For a regional bank, is it better to have an image as a locally oriented institution, or a brand that’s tied to a large global conglomerate? Bank of the West in San Francisco is betting on the latter.
The $83 billion-asset firm unveiled a new logo this week that emphasizes its close connection to BNP Paribas, the Paris-based bank that has owned Bank of the West for nearly four decades.
The rebranding amounts to a wager that any fallout from negative public perceptions of global megabanks will be outweighed by new opportunities to generate revenue. It also seems to signal a long-term commitment by BNP Paribas to the U.S. retail banking market.
The revamped logo features the names of both companies, and Bank of the West is written in only slightly larger type than BNP Paribas is. The logo also uses the French bank’s recognizable emblem, which features four stars arranged in a curve against a green backdrop.
Bank of the West’s previous logo depicted a bear walking, and bore a strong resemblance to the grizzly bear image on California’s state flag. The bank’s roots in the Golden State go back to the 1800s. Today California is home to around 40% of Bank of the West’s more than 500 branches.
Bank of the West CEO Nandita Bakhshi sat down for an interview Wednesday at the BNP Paribas Open, a pro tennis tournament in Indian Wells, Calif., where the new logo was unveiled.
She indicated that the rebranding does not signify larger changes in how the bank plans to operate. Customers will continue to work with particular branch managers, and decision-making will remain local, she said.
“We are not going to lose our local flavor,” Bakhshi said.
During the interview, Bakhshi was quick to point out that Bank of the West is not ditching its ursine heritage. In addition to the new logo, the company has begun using a bear silhouette image on employee lapel pins, ATMs and elsewhere.
But the overhauled logo does reflect a strategic shift, which has been under way for several years. The basic goal is to sell more of Bank of the West’s retail banking products to BNP’s corporate customers, and vice versa. BNP also operates a New York-based commercial banking business.
“I think the concept is really, how further connected can we be?” said Jean-Yves Fillion, CEO of BNP Paribas USA and head of the firm’s corporate and institutional banking business in the Americas. “It doesn’t mean that one culture or the other culture will disappear. That would be value-destroying, by the way.”
As examples of the potential synergies, the two executives spoke about corporate banking customers that could rely more heavily on Bank of the West’s cash management capabilities, as well as senior executives at corporations that might turn to the San Francisco bank for wealth management services.
Bank of the West has been seeking to build its wealth management business in recent years, taking advantage of its large presence in Silicon Valley and other thriving West Coast markets.
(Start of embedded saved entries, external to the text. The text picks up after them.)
(* ===== verification/ScriptLogic.v ===== *)
(** A small program logic for the script engine: what an engine computation
    preserves, when it may panic, and rules for sequencing, used by ScriptProps
    to lift properties of opcodes to whole scripts. *)

From Stdlib Require Import ZArith Lia List.
From stdpp Require Import base option list numbers.
From S2P Require Import Prelude Types Transaction Opcode ScriptEngine.

#[local] Open Scope Z_scope.

(** One more opcode counted. *)
Abbreviation count_opcode := (set_opcode_count (fun c => c + 1)).

(** Both stacks hold byte strings. *)
Definition stacks_ok (e : ScriptEngine) : Prop :=
  Forall is_bytes (stack e) /\ Forall is_bytes (alt_stack e).

(** The counters and the control state are untouched. *)
Definition same_frame (e e' : ScriptEngine) : Prop :=
  opcode_count e' = opcode_count e /\ sig_op_count e' = sig_op_count e /\
  control_stack e' = control_stack e /\ skip_depth e' = skip_depth e.

#[export] Instance same_frame_preorder : PreOrder same_frame.
Proof.
  split; unfold same_frame; [intros e; done|].
  intros e1 e2 e3 (?&?&?&?) (?&?&?&?). by split_and!; etransitivity.
Qed.

(** [stack_spec pn m Q]: run on engines whose stacks hold bytes, [m] keeps that
    and the frame, returns a value satisfying [Q], and panics only if [pn]. *)
Definition stack_spec {A} (pn : Prop) (m : engM A) (Q : A -> Prop) : Prop :=
  forall e, stacks_ok e ->
    match m e with
    | (e', Ok a) => stacks_ok e' /\ same_frame e e' /\ Q a
    | (_, Err _) => True
    | (_, Panic) => pn
    | (_, OutOfFuel) => False
    end.

(** [outcome_spec pn o Q]: the same for a pure result. *)
Definition outcome_spec {E A} (pn : Prop) (o : outcome E A) (Q : A -> Prop) : Prop :=
  match o with
  | Ok a => Q a
  | Err _ => True
  | Panic => pn
  | OutOfFuel => False
  end.

Section Rules.
  Context (pn : Prop).

Lemma spec_bind {A B} (m : engM A) (f : A -> engM B) Q R :
  stack_spec pn m Q -> (forall a, Q a -> stack_spec pn (f a) R) ->
  stack_spec pn (m ≫= f) R.
Proof.
  intros Hm Hf e He. rewrite stM_bind_run. specialize (Hm e He).
  destruct (m e) as [e1 [a|?| |]]; try done.
  destruct Hm as (He1 & Hframe & Ha). specialize (Hf a Ha e1 He1).
  destruct (f a e1) as [e2 [b|?| |]]; try done.
  destruct Hf as (? & ? & ?). split_and!; try done. by etrans.
Qed.

Lemma spec_conseq {A} (m : engM A) (Q R : A -> Prop) :
  stack_spec pn m Q -> (forall a, Q a -> R a) -> stack_spec pn m R.
Proof.
  intros Hm HQR e He. specialize (Hm e He).
  destruct (m e) as [e1 [a|?| |]]; naive_solver.
Qed.

Lemma spec_ret {A} (a : A) (Q : A -> Prop) : Q a -> stack_spec pn (mret a) Q.
Proof. intros Ha e He. simpl. by split_and!. Qed.

Lemma spec_throw {A} err (Q : A -> Prop) : stack_spec pn (throw err) Q.
Proof. intros e He. done. Qed.

Lemma spec_gets {A} (f : ScriptEngine -> A) : stack_spec pn (gets f) (fun _ => True).
Proof. intros e He. simpl. by split_and!. Qed.

Lemma spec_lift {A} (o : outcome ScriptError A) (Q : A -> Prop) :
  outcome_spec pn o Q -> stack_spec pn (lift o) Q.
Proof. intros Ho e He. unfold lift. destruct o; simpl in *; by split_and?. Qed.

Lemma spec_pop : stack_spec pn pop_data is_bytes.
Proof.
  intros e [Hs Ha]. unfold pop_data. destruct (stack e) as [|x s] eqn:Es; [done|].
  inversion_clear Hs as [|? ? Hx Hs'].
  split_and!; [split; simpl; done|done|done].
Qed.

Lemma spec_push data : is_bytes data -> stack_spec pn (push_data data) (fun _ => True).
Proof.
  intros Hd e [Hs Ha]. simpl. split_and!; [split; simpl; [by constructor|done]|done|done].
Qed.

Lemma spec_if {A} (b : bool) (m1 m2 : engM A) Q :
  (b = true -> stack_spec pn m1 Q) -> (b = false -> stack_spec pn m2 Q) ->
  stack_spec pn (if b then m1 else m2) Q.
Proof. destruct b; auto. Qed.

Lemma outcome_spec_ok_or {E A} (o : option A) (err : E) :
  outcome_spec pn (ok_or o err) (fun a => o = Some a).
Proof. by destruct o. Qed.

End Rules.

(** A specification without panics holds under any panic condition. *)
Lemma spec_no_panic {A} pn (m : engM A) Q : stack_spec False m Q -> stack_spec pn m Q.
Proof.
  intros Hm e He. specialize (Hm e He). destruct (m e) as [e1 [a|?| |]]; naive_solver.
Qed.

(** * Operand decoding *)

Lemma pad_le_bytes n v : is_bytes v -> is_bytes (pad_le n v).
Proof.
  intros Hv. apply Forall_app. split; [done|]. apply Forall_replicate. unfold is_byte. lia.
Qed.

Lemma length_pad_le n v : (length v <= n)%nat -> length (pad_le n v) = n.
Proof. intros. unfold pad_le. rewrite length_app, length_replicate. lia. Qed.

Lemma from_le_bytes_pad n v : from_le_bytes (pad_le n v) = from_le_bytes v.
Proof. apply from_le_bytes_app_zeros. Qed.

Lemma as_usize_spec pn v :
  is_bytes v ->
  outcome_spec pn (as_usize v) (fun n => 0 <= n < 256 ^ len v /\ n <= u64_max).
Proof.
  intros Hv. unfold as_usize. pose proof (from_le_bytes_bound v Hv) as Hb.
  destruct (Z.eqb_spec (len v) 0) as [H0|H0].
  { simpl. rewrite H0. unfold u64_max. simpl. lia. }
  destruct (Z.leb_spec (len v) 8); [|done]. cbn [outcome_spec].
  rewrite from_le_bytes_pad. unfold len in *. split; [done|].
  assert (256 ^ Z.of_nat (length v) <= 256 ^ 8) by (apply Z.pow_le_mono_r; lia).
  unfold u64_max. lia.
Qed.

Lemma as_u32_spec pn v :
  is_bytes v -> outcome_spec pn (as_u32 v) (fun n => is_u32 n /\ n = from_le_bytes v).
Proof.
  intros Hv. unfold as_u32. pose proof (from_le_bytes_bound v Hv) as Hb.
  rewrite Z.gtb_ltb. destruct (Z.ltb_spec 4 (len v)); [done|]. cbn [outcome_spec].
  rewrite from_le_bytes_pad. unfold len, is_u32, u32_max in *.
  assert (256 ^ Z.of_nat (length v) <= 256 ^ 4) by (apply Z.pow_le_mono_r; lia).
  split; [lia|done].
Qed.

(** * Automation: walk over a straight-line opcode *)

Ltac spec_step :=
  match goal with
  | |- stack_spec _ (throw _) _ => apply spec_throw
  | |- stack_spec _ (if _ then _ else _) _ => apply spec_if; intros
  | |- stack_spec _ (mret _) _ => apply spec_ret
  | |- stack_spec _ (pop_data ≫= _) _ => eapply spec_bind; [apply spec_pop|intros]
  | |- stack_spec _ (push_data _ ≫= _) _ => eapply spec_bind; [apply spec_push|intros]
  | |- stack_spec _ (push_data _) _ => eapply spec_conseq; [apply spec_push|intros; done]
  | |- stack_spec _ (gets _ ≫= _) _ => eapply spec_bind; [apply spec_gets|intros]
  | |- stack_spec _ (lift (as_usize _) ≫= _) _ =>
      eapply spec_bind; [apply spec_lift, as_usize_spec; assumption|intros ? [? ?]]
  | |- stack_spec _ (lift (as_u32 _) ≫= _) _ =>
      eapply spec_bind; [apply spec_lift, as_u32_spec; assumption|intros ? [? ->]]
  | |- stack_spec _ (let _ := _ in _) _ => cbv zeta
  end.

Ltac spec_walk := repeat spec_step; try done.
The BNP Paribas brand seems more likely to resonate with customers who are wealthy and travel internationally than it will with less well-off consumers.
BNP Paribas recently spun off another U.S. bank that it owned, First Hawaiian in Honolulu, in an initial public offering, part of an effort to raise its capital levels. The decision to rebrand Bank of the West as part of the $2.2 trillion-asset global bank suggests that executives in Paris have no plans to sell the San Francisco unit.
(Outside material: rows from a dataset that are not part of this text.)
(** C21. The root binds the transactions of a block: two lists of the
    same length with the same root are equal, unless the pair hash collides on
    two of the pairs hashed for them.  Holds for the single hash of
    rusty-shared-types and for the double hash of rusty-consensus. *)
Theorem merkle_root_binding (E : Type) (l1 l2 : list Hash) (r : Hash) :
  length l1 = length l2 -> l1 <> [] ->
  (collision_free combined_hash
     (tree_pairs (length l1) combined_hash l1 ++ tree_pairs (length l1) combined_hash l2) ->
   calculate_merkle_root_from_hashes (E := E) l1 = Ok r ->
   calculate_merkle_root_from_hashes (E := E) l2 = Ok r -> l1 = l2) /\
  (collision_free hash_pair
     (tree_pairs (length l1) hash_pair l1 ++ tree_pairs (length l1) hash_pair l2) ->
   pow_calculate_merkle_root (E := E) l1 = Ok r ->
   pow_calculate_merkle_root (E := E) l2 = Ok r -> l1 = l2).
Proof.
  intros Hlen Hn. assert (Hn2 : l2 <> []) by (by destruct l1, l2).
  assert (Hg : forall h, collision_free h (tree_pairs (length l1) h l1 ++ tree_pairs (length l1) h l2) ->
    (level ← merkle_loop (E := E) (length l1) (next_level h) l1; unwrap (level !! 0%nat)) = Ok r ->
    (level ← merkle_loop (E := E) (length l1) (next_level h) l2; unwrap (level !! 0%nat)) = Ok r ->
    l1 = l2).
  { intros h Hc.
    destruct (merkle_loop_runs (E := E) h (length l1) l1 (le_n _) Hn) as [r1 Hr1].
    destruct (merkle_loop_runs (E := E) h (length l1) l2 ltac:(lia) Hn2) as [r2 Hr2].
    rewrite Hr1, Hr2. intros [= ->] [= ->]. by eapply merkle_loop_inj. }
  rewrite !from_hashes_loop by done. unfold pow_calculate_merkle_root. rewrite <- Hlen.
  split; apply Hg.
Qed.

Lemma next_level_dup h l x :
  Nat.Even (length l) -> next_level h (l ++ [x]) = next_level h (l ++ [x; x]).
Proof.
  induction l as [|a|a b l IH] using list_ind_pairs; intros Hev; [done| |].
  - destruct Hev as [k Hk]. simpl in Hk. lia.
  - cbn [app next_level]. f_equal. apply IH. destruct Hev as [k Hk]. exists (k - 1)%nat.
    simpl in Hk. lia.
Qed.

(** The root does not bind the number of transactions: repeating the last
    of an odd number of at least three hashes leaves the root unchanged, in
    all implementations, so a block and its mutated copy share a merkle root. *)
Theorem merkle_duplicate_last (E : Type) (l : list Hash) (x : Hash) :
  l <> [] -> Nat.Even (length l) ->
  calculate_merkle_root_from_hashes (E := E) (l ++ [x; x]) =
    calculate_merkle_root_from_hashes (E := E) (l ++ [x]) /\
  pow_calculate_merkle_root (E := E) (l ++ [x; x]) = pow_calculate_merkle_root (E := E) (l ++ [x]).
Proof.
  intros Hl Hev.
  assert (Hg : forall h, merkle_loop (E := E) (length (l ++ [x; x])) (next_level h) (l ++ [x; x]) =
    merkle_loop (E := E) (length (l ++ [x])) (next_level h) (l ++ [x])).
  { intros h. rewrite (merkle_loop_fuel h (length (l ++ [x])) (length (l ++ [x; x])));
      [|done|rewrite !length_app; simpl; lia].
    assert (0 < length l)%nat by (destruct l; [done|simpl; lia]).
    rewrite !length_app. cbn [length]. rewrite !Nat.add_succ_r.
    rewrite (merkle_loop_step h _ (l ++ [x])), (merkle_loop_step h _ (l ++ [x; x]))
      by (rewrite length_app; simpl; lia). by rewrite next_level_dup. }
  rewrite !from_hashes_loop by (by destruct l). unfold pow_calculate_merkle_root.
  by rewrite !Hg.
Qed.

(** The two crates compute different roots: rusty-consensus hashes each pair
    twice, rusty-shared-types once. *)
Lemma roots_of_two_hashes (E : Type) (a b : Hash) :
  calculate_merkle_root_from_hashes (E := E) [a; b] = Ok (blake3 (a ++ b)) /\
  pow_calculate_merkle_root (E := E) [a; b] = Ok (blake3 (blake3 (a ++ b))).
Proof. done. Qed.

End Theorems.

(** * Witnesses *)

Lemma merkle_implementations_agree_witness :
  exists r nodes,
    MerkleTree_new (E := unit) [[1]; [2]; [3]] = Ok nodes /\ MerkleTree_root nodes = Some r /\
    MerkleTree_calculate_merkle_root (E := unit) [[1]; [2]; [3]] = Ok (Some r) /\
    calculate_merkle_root_from_hashes (E := unit) (blake3 <$> [[1]; [2]; [3]]) = Ok r.
Proof. apply (merkle_implementations_agree unit [[1]; [2]; [3]]). discriminate. Defined.

Lemma merkle_root_binding_witness :
  collision_free combined_hash
    (tree_pairs 2 combined_hash [[1]; [2]] ++ tree_pairs 2 combined_hash [[1]; [2]]) /\
  ([[1]; [2]] : list Hash) = [[1]; [2]].
Proof.
  assert (Hc : collision_free combined_hash
    (tree_pairs 2 combined_hash [[1]; [2]] ++ tree_pairs 2 combined_hash [[1]; [2]])).
  { intros p q Hp Hq _. revert p q Hp Hq.
    change (tree_pairs 2 combined_hash [[1]; [2]]) with [([1], [2]) : Hash * Hash].
    set_solver. }
  split; [exact Hc|].
  assert (Hr : calculate_merkle_root_from_hashes (E := unit) [[1]; [2]] = Ok (combined_hash [1] [2]))
    by (vm_compute; reflexivity).
  destruct (merkle_root_binding unit [[1]; [2]] [[1]; [2]] (combined_hash [1] [2]))
    as [Hb _]; [reflexivity|discriminate|]. exact (Hb Hc Hr Hr).
Defined.

Lemma merkle_duplicate_last_witness :
  calculate_merkle_root_from_hashes (E := unit) [[1]; [2]; [3]; [3]] =
    calculate_merkle_root_from_hashes (E := unit) [[1]; [2]; [3]].
Proof.
  apply (merkle_duplicate_last unit [[1]; [2]] [3]); [discriminate|]. by exists 1%nat.
Defined.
Referring to the U.S. market’s importance to BNP Paribas, Fillion said: “This is the largest balance sheet allocation for the group, after France. Meaning it’s very strategic for the group.”
BNP Paribas, which operates in 75 countries, has reaped substantial benefits in recent decades from the globalizing economy. Meanwhile, President Trump’s election and the U.K.’s decision last year to leave the European Union were both connected to voters’ concerns about globalization’s impact on their communities.
When asked about recent political trends, Fillion acknowledged concerns, but focused on the new opportunities that BNP Paribas may see. Those opportunities could include the chance to finance large U.S. infrastructure projects that were a Trump campaign promise, perhaps through partnerships between the government and the private sector.
“I’m hearing a lot today about private-public partnerships,” Fillion said, “which is, by the way, a concept European firms have been living with for many years, because this is the way there the economy has been organized.”